Richard Lipsey, prominent economist from the London School of Economics, makes the impossibility of experimentation in Economics even more explicit:

Experimental sciences, such as chemistry and some branches of psychology, have an advantage because it is possible to produce relevant evidence through controlled laboratory experiments. Other sciences, such as astronomy and economics cannot do this.

Given this non-experimental view, economists have traditionally adopted a more theoretical approach that relied on building mathematical models of behaviour in order to explain, understand or predict behaviour in a variety of economic transactions. These models start from a series of ex ante assumptions that are typically based on the researcher’s intuition about the state of affairs. Then they go on to make predictions about changes in behaviour that would result from those underlying assumptions. The success of such models is measured by their internal coherence. In fact, the 1986 Nobel Laureate, Milton Friedman, suggests that the assumptions made by economists in building theoretical models do not propose to represent how the world works exactly. They merely proceed on the assumption that these are "as if” propositions, distilling regularities in behaviour that happen to be useful in deriving predictions. Therefore, even though a lot of theorising in economics depends crucially on the assumptions we make about individual preferences and behaviour, these assumptions should not be treated as empirical hypotheses to which the theory is committed.
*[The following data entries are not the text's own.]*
(** A goroutine that still has its connection: before a result, or with a tunnel to deliver. *)
Definition holding (st : stage) : bool :=
  match st with
  | StArrived | StAdmitted | StSession _ | StAllowed _ | StResult (inl _) => true
  | _ => false
  end.

(** A tunnel or an unfinished handshake on connection [i]. *)
Definition owned (l : Listener) (i : nat) : Prop :=
  (exists g t, ln_threads l !! g = Some t /\ th_conn t = i /\ holding (th_stage t) = true) \/
  (exists t, inl (t, i) ∈ ln_results l) \/ (exists t, (t, i) ∈ ln_tunnels l).

Definition wrapper (L : list IPLimit.listener) (jk : nat * nat) : option IPLimit.rateLimitedConn :=
  s ← L !! jk.1; IPLimit.conns s !! jk.2.

(** The open connections limiter [j] counts for [ip]. *)
Definition counted (j : nat) (ip : string) (c : netConn) : Prop :=
  fst <$> nc_limit c = Some j /\ nc_ip c = ip /\ nc_closed c = false.

#[export] Instance counted_dec j ip c : Decision (counted j ip c).
Proof. unfold counted. solve_decision. Defined.

Definition opened (j : nat) (ip : string) (cs : list netConn) : Z := len (filter (counted j ip) cs).

(** A goroutine that has handed its result over. *)
Definition past (st : stage) : bool := match st with StDelivered | StGone => true | _ => false end.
This is also because any attempt to test theoretical models is subject to the Duhem— Quine problem. Since theories must be applied in a specific context in order to test them, it is virtually impossible to test a single theoretical hypothesis in isolation. Researchers need to make a series of supplementary assumptions in order to apply the theory to the context within which it is being tested. Consequently, if the theoretical postulates are not borne out by the data, it is often difficult to disentangle whether the hypothesis itself is incorrect or whether the problem lies with one or more of the supplementary assumptions.

This prompted Vernon Smith to argue:

Consequently, we come to believe that economic problems can be understood fully just by thinking about them. After the thinking has produced sufficient technical rigor, internal coherence and interpersonal agreement, economists can then apply the results to the world of data.

As a result, often economists were not overly concerned with empirical validation of the assumptions or predictions of theoretical models. Even when empirical validation was sought, it was usually via finding a natural experiment that might generate data suitable for testing a particular theory." However, one problem with field, that is, naturally occurring, data is that such data may not always be available, or may not be available in the exact form that is needed to answer a particular question. Moreover, since the data are generated by a one-time economic phenomenon, they may not necessarily be in the form that allows us to make causal inferences; that is, whether a particular phenomenon, X, caused another phenomenon, Y. A natural experiment is also impossible to replicate.